### What is needed
If a line in the data below contains "default", copy it.

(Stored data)
----------------
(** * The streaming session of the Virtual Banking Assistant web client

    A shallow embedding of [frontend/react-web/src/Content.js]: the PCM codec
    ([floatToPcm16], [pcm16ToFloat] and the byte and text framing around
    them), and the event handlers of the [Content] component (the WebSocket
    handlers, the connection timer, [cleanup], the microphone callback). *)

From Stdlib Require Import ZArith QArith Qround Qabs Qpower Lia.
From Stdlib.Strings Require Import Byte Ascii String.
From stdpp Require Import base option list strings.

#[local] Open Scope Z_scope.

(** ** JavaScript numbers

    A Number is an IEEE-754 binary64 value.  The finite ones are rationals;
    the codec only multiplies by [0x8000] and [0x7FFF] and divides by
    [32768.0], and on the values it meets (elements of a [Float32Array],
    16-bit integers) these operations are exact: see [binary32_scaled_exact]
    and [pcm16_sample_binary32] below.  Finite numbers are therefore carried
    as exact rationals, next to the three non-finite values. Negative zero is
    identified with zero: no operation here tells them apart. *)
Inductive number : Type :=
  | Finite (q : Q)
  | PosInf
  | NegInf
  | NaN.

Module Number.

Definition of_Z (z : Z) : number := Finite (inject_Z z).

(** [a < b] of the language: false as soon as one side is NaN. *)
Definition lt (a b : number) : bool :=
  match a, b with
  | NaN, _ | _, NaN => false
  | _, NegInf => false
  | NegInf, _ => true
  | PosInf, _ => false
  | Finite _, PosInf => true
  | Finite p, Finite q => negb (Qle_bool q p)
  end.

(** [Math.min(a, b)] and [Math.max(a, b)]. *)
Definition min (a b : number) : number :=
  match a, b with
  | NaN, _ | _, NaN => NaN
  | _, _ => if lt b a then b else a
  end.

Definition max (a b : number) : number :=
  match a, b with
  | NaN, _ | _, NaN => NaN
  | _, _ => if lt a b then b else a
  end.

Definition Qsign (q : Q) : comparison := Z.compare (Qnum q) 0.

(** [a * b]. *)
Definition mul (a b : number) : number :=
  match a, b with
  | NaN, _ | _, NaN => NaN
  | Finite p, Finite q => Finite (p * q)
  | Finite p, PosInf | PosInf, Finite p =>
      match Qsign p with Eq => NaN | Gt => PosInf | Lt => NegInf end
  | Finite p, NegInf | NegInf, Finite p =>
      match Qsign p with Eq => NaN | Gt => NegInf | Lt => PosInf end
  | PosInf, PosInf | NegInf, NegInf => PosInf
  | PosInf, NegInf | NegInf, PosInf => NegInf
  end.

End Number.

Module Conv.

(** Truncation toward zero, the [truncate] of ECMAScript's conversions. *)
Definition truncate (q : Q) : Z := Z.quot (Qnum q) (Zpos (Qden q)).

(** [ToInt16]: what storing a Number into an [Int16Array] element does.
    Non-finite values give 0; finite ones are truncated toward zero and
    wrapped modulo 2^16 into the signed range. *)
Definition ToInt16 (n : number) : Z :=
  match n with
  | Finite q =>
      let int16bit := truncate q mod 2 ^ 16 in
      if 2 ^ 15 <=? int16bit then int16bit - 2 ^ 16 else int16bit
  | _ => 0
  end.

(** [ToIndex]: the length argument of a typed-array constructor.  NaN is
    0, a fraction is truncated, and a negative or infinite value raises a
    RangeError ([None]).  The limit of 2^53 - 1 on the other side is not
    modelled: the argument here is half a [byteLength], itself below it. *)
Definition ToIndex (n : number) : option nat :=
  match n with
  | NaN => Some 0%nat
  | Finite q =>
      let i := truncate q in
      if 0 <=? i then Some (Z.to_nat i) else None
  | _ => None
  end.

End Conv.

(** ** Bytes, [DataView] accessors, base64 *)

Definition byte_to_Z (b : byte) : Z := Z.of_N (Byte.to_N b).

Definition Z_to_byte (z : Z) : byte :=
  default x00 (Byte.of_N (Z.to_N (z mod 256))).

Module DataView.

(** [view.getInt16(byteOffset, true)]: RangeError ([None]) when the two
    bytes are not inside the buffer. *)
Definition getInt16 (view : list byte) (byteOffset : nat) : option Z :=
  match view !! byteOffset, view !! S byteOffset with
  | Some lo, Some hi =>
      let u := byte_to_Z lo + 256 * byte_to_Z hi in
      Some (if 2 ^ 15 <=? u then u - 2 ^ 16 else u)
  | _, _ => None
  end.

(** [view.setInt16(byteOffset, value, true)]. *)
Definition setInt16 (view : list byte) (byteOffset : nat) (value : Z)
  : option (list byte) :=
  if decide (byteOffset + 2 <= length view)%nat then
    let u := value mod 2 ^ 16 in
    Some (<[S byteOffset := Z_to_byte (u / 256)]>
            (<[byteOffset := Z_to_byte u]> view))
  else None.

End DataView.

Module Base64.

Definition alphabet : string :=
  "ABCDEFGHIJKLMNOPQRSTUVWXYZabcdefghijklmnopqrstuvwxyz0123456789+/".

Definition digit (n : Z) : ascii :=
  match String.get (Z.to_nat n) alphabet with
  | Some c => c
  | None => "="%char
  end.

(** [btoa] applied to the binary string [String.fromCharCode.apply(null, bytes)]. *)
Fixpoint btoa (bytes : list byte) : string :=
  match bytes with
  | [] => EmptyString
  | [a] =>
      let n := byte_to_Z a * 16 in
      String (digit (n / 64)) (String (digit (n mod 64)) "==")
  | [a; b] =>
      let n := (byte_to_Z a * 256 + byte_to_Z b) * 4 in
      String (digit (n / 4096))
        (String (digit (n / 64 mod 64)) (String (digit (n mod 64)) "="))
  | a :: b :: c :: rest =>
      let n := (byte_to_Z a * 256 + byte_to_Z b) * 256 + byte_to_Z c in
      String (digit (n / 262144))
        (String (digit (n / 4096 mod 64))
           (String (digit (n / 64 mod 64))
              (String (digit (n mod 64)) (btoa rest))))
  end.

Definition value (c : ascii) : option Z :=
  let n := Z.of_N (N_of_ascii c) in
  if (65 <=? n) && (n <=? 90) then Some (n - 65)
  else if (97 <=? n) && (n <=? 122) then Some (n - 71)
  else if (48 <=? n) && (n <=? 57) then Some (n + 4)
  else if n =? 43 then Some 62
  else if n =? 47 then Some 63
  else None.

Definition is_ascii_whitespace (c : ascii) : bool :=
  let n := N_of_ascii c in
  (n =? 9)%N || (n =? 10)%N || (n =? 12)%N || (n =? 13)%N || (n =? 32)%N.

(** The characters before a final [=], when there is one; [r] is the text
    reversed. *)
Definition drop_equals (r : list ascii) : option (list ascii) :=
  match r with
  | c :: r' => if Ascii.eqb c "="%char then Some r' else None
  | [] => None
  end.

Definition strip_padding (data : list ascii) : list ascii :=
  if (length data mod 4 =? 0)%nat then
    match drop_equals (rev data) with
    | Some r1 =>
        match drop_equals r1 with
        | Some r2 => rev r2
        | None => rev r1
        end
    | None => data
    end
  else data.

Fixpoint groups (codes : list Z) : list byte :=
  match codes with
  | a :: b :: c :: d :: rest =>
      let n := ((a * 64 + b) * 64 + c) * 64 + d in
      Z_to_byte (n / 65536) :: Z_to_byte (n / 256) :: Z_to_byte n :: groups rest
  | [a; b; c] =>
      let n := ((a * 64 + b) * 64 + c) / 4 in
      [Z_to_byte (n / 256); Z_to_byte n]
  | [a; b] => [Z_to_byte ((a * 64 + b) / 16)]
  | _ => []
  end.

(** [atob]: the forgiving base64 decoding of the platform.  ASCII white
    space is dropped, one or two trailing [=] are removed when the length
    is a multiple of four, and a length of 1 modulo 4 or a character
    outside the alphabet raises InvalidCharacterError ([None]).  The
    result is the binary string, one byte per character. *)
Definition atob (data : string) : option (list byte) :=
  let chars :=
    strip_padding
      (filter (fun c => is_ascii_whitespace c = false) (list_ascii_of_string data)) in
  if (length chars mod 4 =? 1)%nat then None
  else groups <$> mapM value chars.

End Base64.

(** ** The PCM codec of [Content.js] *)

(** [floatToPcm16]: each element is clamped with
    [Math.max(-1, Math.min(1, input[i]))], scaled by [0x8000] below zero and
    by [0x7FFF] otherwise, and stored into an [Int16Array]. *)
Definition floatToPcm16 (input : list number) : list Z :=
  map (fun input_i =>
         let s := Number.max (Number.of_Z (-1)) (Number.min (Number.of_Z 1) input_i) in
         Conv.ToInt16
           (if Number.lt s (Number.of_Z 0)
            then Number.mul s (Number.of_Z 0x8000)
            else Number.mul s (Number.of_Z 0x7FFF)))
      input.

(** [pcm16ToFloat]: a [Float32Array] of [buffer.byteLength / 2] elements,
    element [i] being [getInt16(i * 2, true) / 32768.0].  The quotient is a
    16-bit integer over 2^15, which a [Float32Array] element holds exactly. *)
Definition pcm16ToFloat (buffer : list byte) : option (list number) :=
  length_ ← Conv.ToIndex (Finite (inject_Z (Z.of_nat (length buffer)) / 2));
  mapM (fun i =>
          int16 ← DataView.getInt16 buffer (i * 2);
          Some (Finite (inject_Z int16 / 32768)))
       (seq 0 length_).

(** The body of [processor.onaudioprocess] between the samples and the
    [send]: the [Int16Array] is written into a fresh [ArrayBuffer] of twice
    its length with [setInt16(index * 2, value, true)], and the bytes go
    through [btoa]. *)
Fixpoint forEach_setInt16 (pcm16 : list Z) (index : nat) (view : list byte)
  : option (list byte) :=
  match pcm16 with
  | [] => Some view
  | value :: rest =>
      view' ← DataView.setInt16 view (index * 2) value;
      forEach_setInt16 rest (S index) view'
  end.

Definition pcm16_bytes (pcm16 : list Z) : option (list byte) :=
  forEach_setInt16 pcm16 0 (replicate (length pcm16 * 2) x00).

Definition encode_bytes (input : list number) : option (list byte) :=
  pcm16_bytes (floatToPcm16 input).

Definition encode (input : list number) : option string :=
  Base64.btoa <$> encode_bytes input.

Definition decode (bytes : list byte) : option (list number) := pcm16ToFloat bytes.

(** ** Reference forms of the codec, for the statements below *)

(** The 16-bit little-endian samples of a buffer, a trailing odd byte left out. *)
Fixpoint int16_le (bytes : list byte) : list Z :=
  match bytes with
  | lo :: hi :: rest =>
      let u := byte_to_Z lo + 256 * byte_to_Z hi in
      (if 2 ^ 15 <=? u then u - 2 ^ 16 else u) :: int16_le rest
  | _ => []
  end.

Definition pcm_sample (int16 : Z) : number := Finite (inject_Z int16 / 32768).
----------------
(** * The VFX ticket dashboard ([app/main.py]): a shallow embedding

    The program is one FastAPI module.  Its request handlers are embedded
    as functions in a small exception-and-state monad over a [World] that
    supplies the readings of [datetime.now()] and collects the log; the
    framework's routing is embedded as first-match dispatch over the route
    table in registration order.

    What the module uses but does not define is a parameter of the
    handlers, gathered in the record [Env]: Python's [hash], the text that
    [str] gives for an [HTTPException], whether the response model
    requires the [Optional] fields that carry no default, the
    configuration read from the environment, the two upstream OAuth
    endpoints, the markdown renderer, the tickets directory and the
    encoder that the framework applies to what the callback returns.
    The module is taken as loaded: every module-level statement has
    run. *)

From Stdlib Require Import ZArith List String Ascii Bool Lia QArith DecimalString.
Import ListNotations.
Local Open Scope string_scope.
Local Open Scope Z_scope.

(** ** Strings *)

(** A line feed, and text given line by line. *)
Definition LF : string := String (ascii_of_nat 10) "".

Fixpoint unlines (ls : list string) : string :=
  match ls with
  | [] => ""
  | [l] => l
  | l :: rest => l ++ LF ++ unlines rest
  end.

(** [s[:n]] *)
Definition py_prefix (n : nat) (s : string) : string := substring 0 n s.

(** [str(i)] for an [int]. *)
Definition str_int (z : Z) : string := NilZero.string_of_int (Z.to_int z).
----------------
### Result of this exercise
  default x00 (Byte.of_N (Z.to_N (z mod 256))).
    requires the [Optional] fields that carry no default, the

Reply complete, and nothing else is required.